Third, ensure the timely application of IFRS standards. Implement decisive measures to support enterprises transitioning from VAS to IFRS, especially small and medium-sized enterprises, through organizing training courses for the company's finance - accounting department, issuing job manuals, establishing IFRS transition consulting teams in the form of direct and indirect support, building hotlines, and inquiry channels to promptly support enterprises when requirements arise, avoiding delays, omissions, and difficulties in accessing.

The experts from the Banking Science Research Institute, Banking Academy have proposed solutions to enhance information transparency of listed domestic companies
The experts from the Banking Science Research Institute, Banking Academy have proposed solutions to enhance information transparency of listed domestic companies.

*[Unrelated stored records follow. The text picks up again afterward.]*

(** One turn of the loop. *)
Lemma wp_load_seg fuel i (Q : unit → mach → Prop) ph eph s :
  loadable → 0 ≤ i < e_phnum elf_hdr → ph = 0x10000 + (e_phoff elf_hdr + i * 32) → ph < eph →
  drive (m_hw s) → scratch (k_mem (m_k s)) →
  (∀ m h, drive h → scratch m → loaded (prog i) m →
    (∀ b, ¬ touched (prog i) b → ld8 m b = ld8 (k_mem (m_k s)) b) →
    wp (load_segs polls fuel (ph + 32) eph) Q (upd m h s)) →
  wp (load_segs polls (S fuel) ph eph) Q s.
Proof.
  intros Hlo Hi Hph Hlt Hd Hs HQ. destruct (lo_headers Hlo) as (Ho & Hn & Hpg). destruct (lo_seg Hlo i Hi) as [Hfit Hend].
  cbn [load_segs]. rewrite (proj2 (Z.ltb_lt _ _)) by done. apply wp_bind, wp_gets. cbv zeta. change (Z.to_nat PROGHDR_SIZE) with 32%nat.
  rewrite Hph, scratch_bytes by (done || lia). fold (prog i). unfold PROGHDR_SIZE. rewrite u32_small by lia. rewrite <-Hph.
  apply wp_bind, wp_readseg; [done|done|]. intros m h Hh Hm.
  assert (∀ b, ¬ touched (prog i) b → ld8 m b = ld8 (k_mem (m_k s)) b) as Hsp.
  { intros b Hb. rewrite Hm. rewrite decide_False; [done|]. intros H. apply Hb. by left. }
  assert (scratch m) as Hs1.
  { intros b Hb. rewrite Hsp; [by apply Hs|]. intros Ht. destruct (lo_scratch Hlo i _ Hi Ht); lia. }
  apply wp_bind, wp_gets. simpl k_mem. rewrite Hph, scratch_bytes by (done || lia). fold (prog i). rewrite <-Hph.
  destruct Hfit as (Hc & Hof & _). pose proof (sects_bound (ph_filesz (prog i)) (ph_off (prog i)) Hc) as Hsb.
  pose proof (Z.mod_pos_bound (ph_off (prog i)) 512 ltac:(lia)) as Hmod. unfold when.
  destruct (Z.ltb_spec (ph_filesz (prog i)) (ph_memsz (prog i))) as [Hbss|Hbss].
  - apply wp_bind, wp_kern, wp_modify. simpl. destruct (lo_seg Hlo i Hi) as [(_ & _ & Hpa & _) _].
    rewrite u32_small by lia. apply (HQ (stosb m _ 0 _) h); [done| | |].
    + intros b Hb. rewrite ld8_stosb. rewrite decide_False; [by apply Hs1|]. intros H.
      destruct (lo_scratch Hlo i (0x10000 + b) Hi); [right; lia|lia|lia].
    + intros x Hx. rewrite ld8_stosb. destruct (decide (x < ph_filesz (prog i))) as [Hxf|Hxf].
      * rewrite decide_False by lia. rewrite Hm, decide_True by lia. f_equal. lia.
      * by rewrite decide_True by lia.
    + intros b Hb. rewrite ld8_stosb, decide_False; [by apply Hsp|]. intros H. apply Hb. right. lia.
  - apply wp_bind, wp_ret. apply HQ; [done|done| |done]. intros x Hx. rewrite decide_True by lia.
    rewrite Hm, decide_True by lia. f_equal. lia.
Qed.

Lemma wp_load_segs n : ∀ i s (Q : unit → mach → Prop),
  loadable → 0 ≤ i → i + Z.of_nat n = e_phnum elf_hdr → drive (m_hw s) → scratch (k_mem (m_k s)) →
  (∀ j, 0 ≤ j < i → loaded (prog j) (k_mem (m_k s))) →
  (∀ m h, drive h → scratch m → (∀ j, 0 ≤ j < e_phnum elf_hdr → loaded (prog j) m) → Q tt (upd m h s)) →
  wp (load_segs polls (S n) (0x10000 + (e_phoff elf_hdr + i * 32)) (0x10000 + (e_phoff elf_hdr + e_phnum elf_hdr * 32))) Q s.
Proof.
  induction n as [|n IH]; intros i s Q Hlo Hi Hn Hd Hs Hl HQ.
  - cbn [load_segs]. rewrite (proj2 (Z.ltb_ge _ _)) by lia. apply wp_ret. rewrite <-(upd_same s). apply HQ; [done|done|].
    intros j Hj. apply Hl. lia.
  - apply wp_load_seg with (i := i); [done|lia|done|lia|done|done|]. intros m h Hh Hsm Hlm Hsp.
    replace (0x10000 + (e_phoff elf_hdr + i * 32) + 32) with (0x10000 + (e_phoff elf_hdr + (i + 1) * 32)) by lia.
    apply IH; [done|lia|lia|done|done| |].
    + intros j Hj. destruct (decide (j = i)) as [->|Hne]; [done|]. intros x Hx. simpl. rewrite Hsp; [apply Hl; [lia|done]|].
      apply (lo_apart Hlo); [lia|lia|done].
    + intros m' h' Hh' Hs' Hl'. rewrite upd_upd. by apply HQ.
Qed.

Lemma bootmain_ret s :
  loadable → drive (m_hw s) →
  ∃ m h, bootmain polls s = Ret (Some (e_entry elf_hdr)) (upd m h s) ∧ drive h ∧ ∀ i, 0 ≤ i < e_phnum elf_hdr → loaded (prog i) m.
Proof.
  intros Hlo Hd. destruct (lo_headers Hlo) as (Ho & Hn & Hpg). pose proof (lo_page Hlo) as Hp8.
  assert (wp (bootmain polls) (λ r s', r = Some (e_entry elf_hdr) ∧
    ∃ m h, s' = upd m h s ∧ drive h ∧ ∀ i, 0 ≤ i < e_phnum elf_hdr → loaded (prog i) m) s) as Hwp.
  { unfold bootmain. cbv zeta. apply wp_bind, wp_readseg; [done| |].
    { unfold seg_fits, sects. change ((0 mod 512 + 4096 + 511) / 512) with 8. change (0 mod 512) with 0. change (0 / 512) with 0. lia. }
    intros m h Hh Hm. assert (scratch m) as Hs.
    { intros b Hb. rewrite Hm. unfold sects. change ((0 mod 512 + 4096 + 511) / 512) with 8. change (0 mod 512) with 0.
      rewrite decide_True by lia. f_equal. lia. }
    apply wp_bind, wp_gets. simpl k_mem. pose proof (scratch_bytes m 0 52 Hs ltac:(lia) ltac:(lia)) as Hhd.
    change (0x10000 + 0) with 0x10000 in Hhd. change (Z.to_nat ELFHDR_SIZE) with 52%nat. rewrite Hhd. fold elf_hdr.
    rewrite (lo_magic Hlo), Z.eqb_refl. cbn [negb]. unfold PROGHDR_SIZE. rewrite !u32_small by (rewrite ?u32_small; lia).
    apply wp_bind. rewrite <-Z.add_assoc. rewrite <-(Z.add_0_r (e_phoff elf_hdr)) at 1. rewrite <-(Z.mul_0_l 32) at 1.
    apply wp_load_segs; [done|lia|lia|done|done|intros j Hj; lia|]. intros m1 h1 Hh1 Hs1 Hl1. rewrite upd_upd.
    apply wp_bind, wp_gets, wp_ret. simpl k_mem. pose proof (scratch_bytes m1 0 52 Hs1 ltac:(lia) ltac:(lia)) as Hhd1.
    change (0x10000 + 0) with 0x10000 in Hhd1. rewrite Hhd1. split; [done|]. exists m1, h1. done. }
  apply wp_run in Hwp as (r & s' & Hr & -> & m & h & -> & Hh & Hl). by exists m, h.
Qed.
End load.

Fourth, increase penalty measures for violations of information disclosure obligations. Many violations by enterprises regarding information disclosure, especially financial information, have not decreased and have not improved much from year to year. There are many reasons for this situation, but an important reason is the lack of specific sanctions for violations of financial information disclosure. For example, if a company's announced results before and after the audit differ, the subjects currently only need to explain the difference, without any heavy penalty measures for the disclosed content. Therefore, it is necessary to widely announce, promote through media to ensure listed companies understand and fully grasp the penalty measures to strictly comply with regulations. At the same time, issue specific regulations on fines or other forms of punishment for violations related to financial information disclosure.

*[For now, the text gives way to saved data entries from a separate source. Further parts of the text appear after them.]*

Lemma mpinit_reads_table_witness :
  ∃ s, mpinit 5 (bios_machine (table_bytes bios_entries)) = Ret tt s
  ∧ m_lapic s = 0xFEE00000 ∧ k_cpus (m_k s) = [mkCpu 0 0 0 0 None; mkCpu 1 0 0 0 None] ∧ m_ioapicid s = 2.
Proof.
  eexists. split.
  - apply (mpinit_reads_table 5 (bios_machine (table_bytes bios_entries)) (P2V 0x9FC00) (P2V 0x9FD00) bios_entries);
      [vm_compute; reflexivity| |vm_compute; reflexivity|simpl; lia|reflexivity].
    exact (proj1 bios_table_at).
  - split_and!; vm_compute; reflexivity.
Defined.

Lemma mpinit_unknown_entry_loops_witness :
  ∃ s, mpinit 1000 (bios_machine (table_bytes bios_entries ++ [5; 0; 0; 0; 0; 0; 0; 0])) = Spin s.
Proof.
  eapply (mpinit_unknown_entry_loops 1000 _ (P2V 0x9FC00) (P2V 0x9FD00) 108 bios_entries);
    [vm_compute; reflexivity| |vm_compute; reflexivity|vm_compute; reflexivity].
  exact (proj2 bios_table_at).
Defined.

(** ** The boot loader *)
Import Bootmain.

(** C18: the boot loader loads the kernel: from a disk without errors whose image has
    its program headers in the first page, and whose segments fit into memory without
    overwriting that page or a segment loaded before, [bootmain] jumps to the entry
    point of the image, and every segment is in memory at its physical address, its
    bytes from the image followed by zeroes up to its size in memory. *)
Theorem bootmain_loads_kernel `{HW : !Hw} `{AT : !Ata} `{RL : !AtaReliable} polls dk (s : mach) :
  (ata_patience < polls)%nat → Z.of_nat (length dk) ≤ 2 ^ 28 → (∀ b, 0 ≤ b < Z.of_nat (length dk) → block_ok (blk_at dk b)) →
  loadable dk → drive dk (m_hw s) →
  ∃ m h, bootmain polls s = Ret (Some (e_entry (elf_hdr dk))) (upd m h s) ∧
    ∀ i x, 0 ≤ i < e_phnum (elf_hdr dk) →
      let ph := prog dk i in
      (0 ≤ x < ph_filesz ph → ld8 m (ph_paddr ph + x) = img_byte dk (ph_off ph + x)) ∧
      (ph_filesz ph ≤ x < ph_memsz ph → ld8 m (ph_paddr ph + x) = 0).
Proof.
  intros Hp Hl Hb Hlo Hd. destruct (bootmain_ret polls Hp dk Hl Hb s Hlo Hd) as (m & h & Hr & _ & Hm).
  exists m, h. split; [done|]. intros i x Hi. split; intros Hx.
  - rewrite (Hm i Hi x) by by left. by rewrite decide_True by lia.
  - rewrite (Hm i Hi x) by by right. by rewrite decide_False by lia.
Qed.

Fifth, actively improve corporate governance mechanisms at listed enterprises. Many examples show that poor corporate governance mechanisms lead to significant discrepancies between pre- and post-audit disclosed information, greatly affecting investors' trust in the information disclosed by listed enterprises. The Board of Directors must enhance oversight activities, report company risks, and particularly ensure policies and processes to establish an effective control environment, including the establishment of an internal audit department. This aims to protect shareholders' rights, limit acts of power abuse or exploiting loopholes for personal gain by managers. Specific actions include using reputable and truly independent auditing firms, avoiding excessive use of non-audit services from the independent audit firm, which also aims to increase the auditor's independence, helping investors trust the audit results and opinions, thereby increasing investors' evaluation of the transparency of listed enterprises; establishing an efficient operating apparatus to minimize unwanted governance actions, such as appointing outside members to the executive board or restructuring the organizational system of enterprises. Have specific regulations and requirements on establishing an effective internal control system. Enhance internal audit activities and this department must be supervised and managed by the Board of Directors.